Enerji Güvenliği Uzmanı Amin, ABD ve NATO içindeki müttefiklerinin, terörle savaş bahanesi uydurmak ve bölgeye müdahale şartları oluşturmak için IŞİD ile PYD ve benzeri örgütlerin, “Kıyma makinesi stratejisi” kapsamındaki projenin birer parçası olduğunu söyledi.

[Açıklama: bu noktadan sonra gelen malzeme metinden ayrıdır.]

Lemma first_max_all_le (l : list (string * nat)) (x : string * nat) :
  (forall y, In y l -> snd y <= snd x) ->
  Pd.first_max Pd.count_le (x :: l) = Some x.
Proof.
  intros H. cbn [Pd.first_max].
  destruct (Pd.first_max Pd.count_le l) as [m |] eqn:E; [| reflexivity].
  apply first_max_In in E. unfold Pd.count_le.
  destruct (Nat.leb_spec (snd m) (snd x)); [reflexivity |].
  specialize (H m E). lia.
Qed.

Lemma recorded_incr (k u : string) (t : list (string * nat)) :
  recorded u (Pd.incr k t) = recorded u t + (if String.eqb u k then 1 else 0).
Proof.
  induction t as [| [k' n] t IH]; cbn.
  - destruct (String.eqb u k); reflexivity.
  - destruct (String.eqb_spec k k') as [-> | Hk]; cbn.
    + destruct (String.eqb_spec u k'); lia.
    + destruct (String.eqb_spec u k') as [-> | Hu].
      * destruct (String.eqb_spec k' k); [congruence | lia].
      * exact IH.
Qed.

Lemma incr_known (k : string) (t : list (string * nat)) :
  In k (map fst t) -> map fst (Pd.incr k t) = map fst t.
Proof.
  induction t as [| [k' n] t IH]; cbn; [easy |].
  destruct (String.eqb_spec k k') as [-> | Hk]; [reflexivity |].
  intros [E | H]; [congruence |]. cbn. f_equal. now apply IH.
Qed.

Lemma incr_new (k : string) (t : list (string * nat)) :
  ~ In k (map fst t) -> Pd.incr k t = t ++ [(k, 1)].
Proof.
  induction t as [| [k' n] t IH]; cbn; [reflexivity |].
  intros H. destruct (String.eqb_spec k k') as [-> | Hk]; [tauto |].
  f_equal. apply IH. tauto.
Qed.

Lemma incr_keys_NoDup (k : string) (t : list (string * nat)) :
  NoDup (map fst t) -> NoDup (map fst (Pd.incr k t)).
Proof.
  intros H. destruct (in_dec string_dec k (map fst t)) as [Hin | Hout].
  - now rewrite incr_known.
  - rewrite incr_new, map_app by assumption. cbn.
    apply NoDup_app; [assumption | repeat constructor; easy |].
    intros x Hx [<- | []]. contradiction.
Qed.

Lemma tally_from_keys (acc : list (string * nat)) (l : list string) :
  exists extra, map fst (tally_from acc l) = map fst acc ++ extra /\ incl extra l.
Proof.
  revert acc. induction l as [| k l IH]; intros acc; cbn.
  - exists []. rewrite app_nil_r. split; [reflexivity | easy].
  - destruct (IH (Pd.incr k acc)) as (extra & He & Hi).
    destruct (in_dec string_dec k (map fst acc)) as [Hin | Hout].
    + exists extra. rewrite incr_known in He by assumption.
      split; [exact He | now apply incl_tl].
    + exists (k :: extra).
      assert (E : map fst (Pd.incr k acc) = map fst acc ++ [k]).
      { rewrite incr_new by assumption. now rewrite map_app. }
      rewrite E, <- app_assoc in He.
      split; [exact He |]. apply incl_cons; [now left | now apply incl_tl].
Qed.

Lemma tally_from_NoDup (acc : list (string * nat)) (l : list string) :
  NoDup (map fst acc) -> NoDup (map fst (tally_from acc l)).
Proof.
  revert acc. induction l as [| k l IH]; intros acc H; cbn; [exact H |].
  apply IH, incr_keys_NoDup, H.
Qed.

Lemma tally_from_recorded (acc : list (string * nat)) (l : list string) (u : string) :
  recorded u (tally_from acc l) = recorded u acc + occurrences l u.
Proof.
  revert acc. induction l as [| k l IH]; intros acc; cbn; [lia |].
  fold (tally_from (Pd.incr k acc) l). rewrite IH, recorded_incr.
  unfold occurrences. destruct (string_dec k u) as [-> | Hk].
  - rewrite String.eqb_refl. lia.
  - destruct (String.eqb_spec u k); [congruence | lia].
Qed.

Lemma recorded_In (t : list (string * nat)) (u : string) (c : nat) :
  NoDup (map fst t) -> In (u, c) t -> recorded u t = c.
Proof.
  induction t as [| [k n] t IH]; cbn; [easy |].
  intros Hnd [[= -> ->] | Hin].
  - now rewrite String.eqb_refl.
  - inversion Hnd as [| ? ? Hk Hnd']; subst.
    destruct (String.eqb_spec u k) as [-> | _]; [| now apply IH].
    elim Hk. apply in_map_iff. now exists (k, c).
Qed.

Lemma tally_counts (l : list string) (u : string) (c : nat) :
  In (u, c) (Pd.tally l) -> c = occurrences l u.
Proof.
  intros H. change (Pd.tally l) with (tally_from [] l) in H.
  apply recorded_In in H; [| apply tally_from_NoDup; constructor].
  now rewrite tally_from_recorded in H.
Qed.

(** *** Frequency tables *)

Lemma recorded_pos_In (k : string) (t : list (string * nat)) :
  0 < recorded k t -> In (k, recorded k t) t.
Proof.
  induction t as [| [k' n] t IH]; cbn; [lia |].
  destruct (String.eqb_spec k k') as [-> | _]; [now left | right; auto].
Qed.

Lemma occurrences_pos (l : list string) (k : string) : In k l -> 0 < occurrences l k.
Proof. intros H. unfold occurrences. now apply count_occ_In. Qed.

Lemma tally_ranks_but_order (l : list string) :
  NoDup (map fst (Pd.tally l)) /\
  forall k c, In (k, c) (Pd.tally l) <-> In k l /\ c = occurrences l k.
Proof.
  change (Pd.tally l) with (tally_from [] l).
  assert (Hnd : NoDup (map fst (tally_from [] l))) by (apply tally_from_NoDup; constructor).
  split; [exact Hnd |]. intros k c. split.
  - intros H. split.
    + destruct (tally_from_keys [] l) as (extra & He & Hi). cbn in He.
      apply Hi. rewrite <- He. apply in_map_iff. now exists (k, c).
    + now apply tally_counts.
  - intros [Hk ->].
    pose proof (tally_from_recorded [] l k) as Hr. cbn in Hr.
    rewrite <- Hr. apply recorded_pos_In. rewrite Hr. now apply occurrences_pos.
Qed.

Lemma value_counts_ranks (sort : list (string * nat) -> list (string * nat))
      (col : list (option string)) :
  sorts_by_count sort -> ranks (Pd.dropna_text col) (Pd.value_counts sort col).
Proof.
  intros Hsort. unfold Pd.value_counts.
  destruct (tally_ranks_but_order (Pd.dropna_text col)) as [Hnd Hin].
  destruct (Hsort (Pd.tally (Pd.dropna_text col))) as [Hp Hs].
  split; [| split].
  - eapply Permutation_NoDup; [| exact Hnd]. apply Permutation_map, Permutation_sym, Hp.
  - intros k c. rewrite <- Hin. split; apply Permutation_in; [exact Hp |].
    apply Permutation_sym, Hp.
  - exact Hs.
Qed.

(** The label that [idxmax] returns on a table of counts has the greatest
    count, whatever the sort does with equal counts. *)
Lemma idxmax_counts_greatest (sort : list (string * nat) -> list (string * nat))
      (col : list (option string)) :
  sorts_by_count sort ->
  (Pd.dropna_text col = [] ->
   Pd.idxmax_counts (Pd.value_counts sort col) = Py.Raise Py.ValueError) /\
  (Pd.dropna_text col <> [] ->
   exists t,
     Pd.idxmax_counts (Pd.value_counts sort col) = Py.Ok t /\
     In t (Pd.dropna_text col) /\
     forall u, occurrences (Pd.dropna_text col) u <= occurrences (Pd.dropna_text col) t).
Proof.
  intros Hsort. destruct (value_counts_ranks sort col Hsort) as (_ & Hin & Hs).
  set (tokens := Pd.dropna_text col) in *.
  destruct (Pd.value_counts sort col) as [| [t c] rest] eqn:E.
  - split; [reflexivity |]. intros Hne. destruct tokens as [| k tokens']; [easy |].
    destruct (proj2 (Hin k (occurrences (k :: tokens') k))).
    split; [now left | reflexivity].
  - assert (Ht : In t tokens /\ c = occurrences tokens t) by (apply Hin; now left).
    split; [intros H0; rewrite H0 in Ht; now destruct Ht |].
    intros _. exists t. inversion Hs as [| ? ? Hs' Hall]; subst.
    rewrite Forall_forall in Hall. split; [| split; [apply Ht |]].
    + unfold Pd.idxmax_counts. rewrite first_max_all_le; [reflexivity |].
      intros y Hy. exact (Hall y Hy).
    + intros u. destruct Ht as [_ Hc].
      destruct (in_dec string_dec u tokens) as [Hu | Hu].
      * assert (H : In (u, occurrences tokens u) ((t, c) :: rest))
          by (apply Hin; now split).
        destruct H as [[= <- <-] | H]; [lia |].
        specialize (Hall _ H). cbn in Hall. lia.
      * unfold occurrences at 1.
        rewrite (proj1 (count_occ_not_In string_dec tokens u) Hu). lia.
Qed.

Lemma idxmax_counts_unique (sort : list (string * nat) -> list (string * nat))
      (col : list (option string)) (t : string) :
  sorts_by_count sort ->
  In t (Pd.dropna_text col) ->
  (forall u, u <> t ->
             occurrences (Pd.dropna_text col) u < occurrences (Pd.dropna_text col) t) ->
  Pd.idxmax_counts (Pd.value_counts sort col) = Py.Ok t.
Proof.
  intros Hsort Hin Hlt.
  destruct (proj2 (idxmax_counts_greatest sort col Hsort)) as (t' & E & _ & Hmax).
  { intros H0. now rewrite H0 in Hin. }
  rewrite E. f_equal. destruct (string_dec t' t) as [-> | Hne]; [reflexivity |].
  specialize (Hlt t' Hne). specialize (Hmax t). lia.
Qed.

Section SortedBy.
Context {A : Type} (leb : A -> A -> bool) (R : A -> A -> Prop).
Hypothesis R_trans : forall a b c, R a b -> R b c -> R a c.
Hypothesis leb_R : forall a b, leb a b = true -> R a b.
Hypothesis not_leb_R : forall a b, leb a b = false -> R b a.

Lemma insert_StronglySorted (x : A) (l : list A) :
  StronglySorted R l -> StronglySorted R (Py.insert leb x l).
Proof.
  induction 1 as [| y l Hl IH Hy]; cbn.
  - repeat constructor.
  - destruct (leb x y) eqn:E.
    + constructor; [now constructor |]. constructor; [now apply leb_R |].
      eapply Forall_impl; [| exact Hy]. intros z Hz.
      eapply R_trans; [apply leb_R, E | exact Hz].
    + constructor; [exact IH |]. apply insert_Forall; [now apply not_leb_R | exact Hy].
Qed.

Lemma sorted_StronglySorted_by (l : list A) : StronglySorted R (Py.sorted leb l).
Proof.
  induction l as [| x l IH]; cbn; [constructor | now apply insert_StronglySorted].
Qed.
End SortedBy.

Lemma sort_keeping_ties_sorts : sorts_by_count sort_keeping_ties.
Proof.
  intros t. split; [apply sorted_Permutation |].
  apply sorted_StronglySorted_by.
  - intros a b c. lia.
  - intros a b. unfold count_ge. rewrite Nat.leb_le. lia.
  - intros a b. unfold count_ge. rewrite Nat.leb_gt. lia.
Qed.

Lemma sort_reversing_ties_sorts : sorts_by_count sort_reversing_ties.
Proof.
  intros t. split; [apply sorted_Permutation |].
  apply sorted_StronglySorted_by.
  - intros a b c. lia.
  - intros a b. unfold count_gt. rewrite Nat.ltb_lt. lia.
  - intros a b. unfold count_gt. rewrite Nat.ltb_ge. lia.
Qed.

Lemma string_leb_lt_or_eq (a b : string) :
  String.leb a b = true <-> String_as_OT.lt a b \/ a = b.
Proof.
  unfold String.leb. destruct (String.compare a b) eqn:E.
  - apply String_as_OT.cmp_eq in E. tauto.
  - apply String_as_OT.cmp_lt in E. tauto.
  - split; [discriminate |]. intros [H | H].
    + apply String_as_OT.cmp_lt in H. unfold String_as_OT.cmp in H. congruence.
    + apply String_as_OT.cmp_eq in H. unfold String_as_OT.cmp in H. congruence.
Qed.

Lemma string_leb_trans (a b c : string) :
  String.leb a b = true -> String.leb b c = true -> String.leb a c = true.
Proof.
  rewrite !string_leb_lt_or_eq. intros [H1 | ->] [H2 | ->]; auto.
  left. eapply String_as_OT.lt_trans; eassumption.
Qed.

Section SortedCanonical.
Context {A : Type} (leb : A -> A -> bool).
Hypothesis leb_total : forall a b, leb a b = true \/ leb b a = true.
Hypothesis leb_trans : forall a b c, leb a b = true -> leb b c = true -> leb a c = true.
Hypothesis leb_antisym : forall a b, leb a b = true -> leb b a = true -> a = b.

Lemma sorted_StronglySorted (l : list A) :
  StronglySorted (fun a b => leb a b = true) (Py.sorted leb l).
Proof.
  apply Sorted_StronglySorted.
  - intros a b c. apply leb_trans.
  - apply Sorted_LocallySorted_iff, sorted_LocallySorted, leb_total.
Qed.

Lemma StronglySorted_Permutation_eq (l1 l2 : list A) :
  StronglySorted (fun a b => leb a b = true) l1 ->
  StronglySorted (fun a b => leb a b = true) l2 ->
  Permutation l1 l2 -> l1 = l2.
Proof.
  intros H1. revert l2. induction H1 as [| x l1 H1 IH Hx]; intros l2 H2 Hp.
  - apply Permutation_nil in Hp. now subst.
  - destruct H2 as [| y l2 H2 Hy].
    + apply Permutation_sym, Permutation_nil in Hp. discriminate.
    + assert (x = y) as ->.
      { rewrite Forall_forall in Hx, Hy.
        assert (Hxy : In x (y :: l2)) by (eapply Permutation_in; [exact Hp | now left]).
        assert (Hyx : In y (x :: l1))
          by (eapply Permutation_in; [apply Permutation_sym, Hp | now left]).
        destruct Hxy as [-> | Hxy]; [reflexivity |].
        destruct Hyx as [-> | Hyx]; [reflexivity |].
        apply leb_antisym; auto. }
      f_equal. apply IH; [assumption |]. eapply Permutation_cons_inv, Hp.
Qed.

Lemma sorted_canonical (l1 l2 : list A) :
  Permutation l1 l2 -> Py.sorted leb l1 = Py.sorted leb l2.
Proof.
  intros H. apply StronglySorted_Permutation_eq; try apply sorted_StronglySorted.
  rewrite !sorted_Permutation. exact H.
Qed.
End SortedCanonical.

Lemma clean_genre_canonical (g1 g2 : string) :
  Permutation (map Py.strip (Py.split "," g1)) (map Py.strip (Py.split "," g2)) ->
  clean_genre g1 = clean_genre g2.
Proof.
  intros H. unfold clean_genre. f_equal.
  apply sorted_canonical;
    [apply String.leb_total | apply string_leb_trans | apply String.leb_antisym | exact H].
Qed.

Amin, ABD’nin bu strateji ile bölgemizde yaşanan gelişmeleri şöyle anlattı. “Orta Doğu’daki orduları bir kurum olarak manevi ve fiziksel olarak tahrip edip, istikrarsızlık yaratarak ve Balkanlaştırarak bölgeyi ele geçirmek için terörle savaş bahanesi ortaya atıldı. ABD, Türk ordusunu zayıflatmak için ülkesinde üslenmiş olan Fethullah Gülen’i, klasik istihbarat taktikleriyle ajan provokatör olarak kullandı. Bir yandan da ABD kaynakları Türk yönetimini,  Operasyon hedefi olarak Türk ordusu tahrip edilirse, Türkiye Balkanlaşarak yani parçalara ayrılarak küçülür. ABD ve NATO da İslamcılık bahanesiyle Türkiye’yi işgal eder’ diye uyarıyordu.”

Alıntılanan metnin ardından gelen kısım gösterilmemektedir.